1 billion euros is the fabulous amount paid to treat patients in Member States infected with the new type of virus.
The European Union is working to provide Member States with everything they need to treat Covid patients. 1 billion euros is the amount that Brussels officials agreed to pay to Gilead. It’s about the pharmaceutical company that makes Remdesivir.
The treatment has been shown to be effective in treating those who have severe symptoms due to the virus.
The money will be used for supply for six months. And it should be noted that the amount was agreed shortly before the publication of the final results of the largest clinical trial for the antiviral drug to treat Covid-19 disease.

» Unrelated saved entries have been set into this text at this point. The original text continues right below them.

(** Every piece of a split is a part of the string. *)
Lemma split_piece_contained (x sep : string) (s : string) : forall skip piece,
  In piece (split_from sep skip s) ->
  contains x piece = true -> contains x s = true.
Proof.
  induction s as [|c s IH]; intros skip piece Hin Hx.
  - simpl in Hin. destruct Hin as [<-|[]]. exact Hx.
  - cbn [split_from] in Hin. destruct skip as [|k].
    + destruct (startswith sep (String c s)).
      * destruct Hin as [<-|Hin].
        -- simpl in Hx. rewrite orb_false_r in Hx.
           destruct x; [reflexivity | discriminate].
        -- apply contains_cons. eapply IH; eassumption.
      * destruct (split_head_prefix sep s) as (h & t & rest & E & P).
        rewrite E in Hin. simpl in Hin. destruct Hin as [<-|Hin].
        -- rewrite P. apply (contains_mono x (String c h) rest Hx).
        -- apply contains_cons. apply (IH 0 piece); [rewrite E; now right | exact Hx].
    + apply contains_cons. eapply IH; eassumption.
Qed.

Lemma contains_right (x a b : string) :
  contains x b = true -> contains x (a ++ b) = true.
Proof.
  intros H. induction a as [|c a IH]; simpl; [exact H|].
  rewrite IH. apply orb_true_r.
Qed.

Lemma contains_refl (x : string) : contains x x = true.
Proof. rewrite <- (append_empty_r x) at 2. apply contains_here. Qed.

Lemma last1_In {A : Type} (l : list A) (x : A) : last1 l = Some x -> In x l.
Proof.
  unfold last1. intros H. apply in_rev.
  destruct (rev l); [discriminate|]. inversion H. now left.
Qed.

(** A string without the separator is the one piece of its split. *)
Lemma split_without_separator (sep s : string) : find sep s = None -> split sep s = [s].
Proof.
  unfold split. induction s as [|c s IH]; intros H; [reflexivity|].
  cbn [find] in H. cbn [split_from].
  destruct (startswith sep (String c s)); [discriminate|].
  destruct (find sep s); [discriminate|].
  now rewrite IH.
Qed.

Lemma first_split (sep s : string) :
  first (split sep s) = Some (ConvertMore.text_before sep s).
Proof.
  unfold ConvertMore.text_before. destruct (find sep s) as [n|] eqn:F.
  - now apply split_first.
  - now rewrite split_without_separator.
Qed.

Lemma split_from_nonempty (sep s : string) : forall skip, split_from sep skip s <> [].
Proof.
  induction s as [|c s IH]; intros skip; cbn [split_from]; [discriminate|].
  destruct skip; [|apply IH].
  destruct (startswith sep (String c s)); [discriminate|].
  unfold cons_head. destruct (split_from sep 0 s); discriminate.
Qed.

(** A split always has a last piece. *)
Lemma last1_split (sep s : string) : exists segment, last1 (split sep s) = Some segment.
Proof.
  unfold last1, split. destruct (rev (split_from sep 0 s)) as [|x l] eqn:E.
  - apply (f_equal (@rev string)) in E. rewrite rev_involutive in E.
    exfalso. exact (split_from_nonempty _ _ _ E).
  - exists x. reflexivity.
Qed.

End StringFacts.

(** ** Computations that keep a relation *)

Section Keeps.

Context {S : Type} (R : S -> S -> Prop).
Hypothesis R_refl : forall s, R s s.
Hypothesis R_trans : forall a b c, R a b -> R b c -> R a c.

Lemma keeps_ret {A : Type} (a : A) : keeps R (ret a).
Proof. intros s r s' H. inversion H. apply R_refl. Qed.

Lemma keeps_raise {A : Type} c msg : keeps R (@raise S A c msg).
Proof. intros s r s' H. inversion H. apply R_refl. Qed.

Lemma keeps_lift {A : Type} (o : Outcome A) : keeps R (lift o).
Proof. intros s r s' H. inversion H. apply R_refl. Qed.

Lemma keeps_gets {A : Type} (f : S -> A) : keeps R (gets f).
Proof. intros s r s' H. inversion H. apply R_refl. Qed.

Lemma keeps_expect {A : Type} c msg (o : option A) : keeps R (expect c msg o).
Proof. destruct o; [apply keeps_ret | apply keeps_raise]. Qed.

Lemma keeps_bind {A B : Type} (m : M S A) (k : A -> M S B) :
  keeps R m -> (forall a, keeps R (k a)) -> keeps R (bind m k).
Proof.
  intros Hm Hk s r s' H. unfold bind in H.
  destruct (m s) as [[a|e] s1] eqn:E.
  - eapply R_trans; [eapply Hm; eassumption | eapply Hk; eassumption].
  - inversion H; subst. eapply Hm; eassumption.
Qed.

Lemma keeps_modify (f : S -> S) : (forall s, R s (f s)) -> keeps R (modify f).
Proof. intros Hf s r s' H. inversion H. apply Hf. Qed.

Lemma keeps_try {A : Type} (body handler : M S A) :
  keeps R body -> keeps R handler -> keeps R (try_except_Exception body handler).
Proof.
  intros Hb Hh s r s' H. unfold try_except_Exception in H.
  destruct (body s) as [[a|e] s1] eqn:E.
  - inversion H; subst. eapply Hb; eassumption.
  - destruct (is_Exception (exc_class e)).
    + eapply R_trans; [eapply Hb; eassumption | eapply Hh; eassumption].
    + inversion H; subst. eapply Hb; eassumption.
Qed.

End Keeps.

(** ** The weight mapper *)

Create HintDb reads.
Create HintDb grows.

Section ConvertFacts.

Import Convert ConvertSpec.

Lemma grows_refl s : grows s s.
Proof.
  repeat split; [exists [] | exists []]; simpl; now rewrite app_nil_r.
Qed.

Lemma grows_trans a b c : grows a b -> grows b c -> grows a c.
Proof.
  intros (N1 & (u1 & U1) & (l1 & L1)) (N2 & (u2 & U2) & (l2 & L2)).
  repeat split.
  - congruence.
  - exists (u1 ++ u2)%list. rewrite U2, U1. now rewrite app_assoc.
  - exists (l1 ++ l2)%list. rewrite L2, L1, map_app. now rewrite app_assoc.
Qed.

#[local] Hint Resolve grows_refl grows_trans : core.

(** The rules by which [keeps] goes through a definition. *)
Ltac preorder :=
  solve [ intros; congruence | exact grows_refl | exact grows_trans ].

1 billion euros, short-term costs for treating Europeans infected with the new virus
The agreement between the EU and Gilead took place amid the shortage of Redemsivir in EU countries, which could have hastened the decision before the final results on the efficacy of Remdesivir and its possible toxicity were published. The EU signed a contract last week with the US company that will allow 27 member states and 10 partner countries, including the UK, to order up to 500,000 series of remdesivir treatment over the next six months.
The price is huge.
For each series of treatment, the amount amounts to 2,070 euros ($ 2,440), the total amount being 1.35 billion euros, according to a person close to the situation. Despite the size of the contract, the price per treatment is in line with that paid by EU countries in a much smaller supply agreement agreed in July to treat about 30,000 patients with a series of six-dose treatment.
Under the new agreement, the European governments included in the contract will pay Gilead only when they buy doses. It is unknown at this time whether orders have already been placed.
“The EU should evaluate the results of this new WHO study to see if it is worth paying more than 2,000 euros per patient,” said Andrew Hill, a senior researcher in the Department of Pharmacology at the University of Liverpool.
Gilead did not immediately comment on whether the prices for the doses of remdesivir he sells to richer countries could change according to the results of the WHO study.